A can of sardines is made to move along an x axis from x = 0.25 m to x = 1.25 m by a force with a

A can of sardines is made to move along an x axis from x = 0.25 m to x = 1.25 m by a force with a magnitude given by F = exp(-4x2), with x in meters and F in newtons. (Here exp is the exponential function.) How much work is done on the can by the force?

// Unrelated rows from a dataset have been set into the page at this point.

(** An early return drops the last reference to the replacement; its destructor
    shuts the process down and cannot report that it did not exit. *)
Definition drop_replacement (io : RestartIO) (d : Deployment) : Deployment :=
  if ri_gone io then put_running (delete (ri_handle io) (dp_running d)) d else d.

Definition put_cache (c : StateCache) (w : SafeWorld) : SafeWorld :=
  mkWorld (sw_ctl w) (sw_router w) c (sw_fs w) (sw_sent w) (sw_calls w).

Definition rebuild_cache (pid : string) (r : DeviceRegistry) (now : Z) (m : MM SafeWorld) : MM SafeWorld :=
  mkMM (current_mode_ m)
    (put_cache (rebuild_poll_configs pid (get_all_devices r) now (sw_cache (world m))) (world m)).

Section Restart.
Context (automation : AutomationConfig) (safety : SafeStateConfig).

(** The check a restart ends with: a hookless inventory does not stay in AUTO. *)
Definition recheck_auto (r : DeviceRegistry) (cbs : option (Callbacks SafeWorld)) (m : MM SafeWorld) : MM SafeWorld :=
  match cbs with
  | Some c => if au_enabled automation then (enforce_hookless_gate_in_auto (λ _, r) automation safety c m).2 else m
  | None => m
  end.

"To calculate the work done on the can by the force given by \( F = \exp(-4x^2) \), we need to evaluate the work integral from the initial position \( x_1 = 0.25 \, \text{m} \) to the final position \( x_2 = 1.25 \, \text{m} \).

Work Done

The work done by a variable force is given by the integral:
\[
W = \int_{x_1}^{x_2} F(x) \, dx = \int_{0.25}^{1.25} \exp(-4x^2) \, dx
\]

Unfortunately, this integral involves a non-elementary function, but it is related to the error function, \(\text{erf}(x)\). The solution must be expressed in terms of this function or approximated numerically.

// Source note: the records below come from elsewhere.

(* ===== verification/ConfigLoad.v ===== *)
(** * Loading the configuration ([load_config] of [core/runtime/config.cpp])

    The loader over a parsed YAML document, from the root map to the validated
    configuration.  yaml-cpp is an interface: what reading the file gives, and
    what [as<T>()] gives for a node or throws.  The environment, the canonical
    directory of the file and [lexically_normal] are arguments.  Log lines are
    left out, but not the exceptions the key checks can throw. *)

From S2P Require Import Prelude Protocol ModeManager Parameters Supervisor SafeState ActuationGate StopChain.
From S2P Require Import Config.

(** ** YAML *)

(** A node of a document; map entries in document order. *)
#[warnings="-register-all"]
Inductive ynode :=
| YNull
| YScalar (text : string)
| YSeq (items : list ynode)
| YMap (entries : list (ynode * ynode)).

Definition is_null (n : ynode) : bool := match n with YNull => true | _ => false end.
Definition is_map (n : ynode) : bool := match n with YMap _ => true | _ => false end.
Definition is_sequence (n : ynode) : bool := match n with YSeq _ => true | _ => false end.
Definition is_scalar (n : ynode) : bool := match n with YScalar _ => true | _ => false end.

(** [node[key]] of a map or a null: the first entry under a scalar key with that
    text; [None] is an undefined node. *)
Fixpoint find_entry (key : string) (l : list (ynode * ynode)) : option ynode :=
  match l with
  | [] => None
  | (YScalar k, v) :: r => if decide (k = key) then Some v else find_entry key r
  | _ :: r => find_entry key r
  end.

Definition yget (key : string) (n : ynode) : option ynode :=
  match n with YMap l => find_entry key l | _ => None end.

(** The items of a range-for over a sequence or a null. *)
Definition items (n : ynode) : list ynode := match n with YSeq l => l | _ => [] end.
Definition entries (n : ynode) : list (ynode * ynode) := match n with YMap l => l | _ => [] end.

(** ** Outcomes: a value, [error = msg; return false], or an exception *)

Inductive outcome (A : Type) :=
| Done (a : A)
| Refuse (msg : string)
| Throw (what : string).
Arguments Done {A} a.
Arguments Refuse {A} msg.
Arguments Throw {A} what.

Calculation via Error Function

The integral of the given force can be expressed using the error function \(\text{erf}(x)\):
\[
\int \exp(-ax^2) \, dx = \frac{\sqrt{\pi}}{2\sqrt{a}} \text{erf}(\sqrt{a}x) + C
\]

For our specific integral \(\exp(-4x^2)\), \(a = 4\):
\[
\int \exp(-4x^2) \, dx = \frac{\sqrt{\pi}}{4} \text{erf}(2x) + C
\]

Evaluating from \(x = 0.25\) to \(x = 1.25\):
\[
W = \frac{\sqrt{\pi}}{4} \left[ \text{erf}(2 \times 1.25) - \text{erf}(2 \times 0.25) \right]
\]

Approximation Using Values

Using standard values for the error function:
\(\text{erf}(2.5) \approx 0.999593\)
\(\text{erf}(0.5) \approx 0.520500\)

Substitute to find the work:
\[
W = \frac{\sqrt{\pi}}{4} \left( 0.999593 - 0.520500 \right)
\]
\[
W = \frac{\sqrt{\pi}}{4} \times 0.479093 \approx 0.2110 \, \text{J}
\]

The work done on the can by the force is approximately \(0.2110 \, \text{J}\)."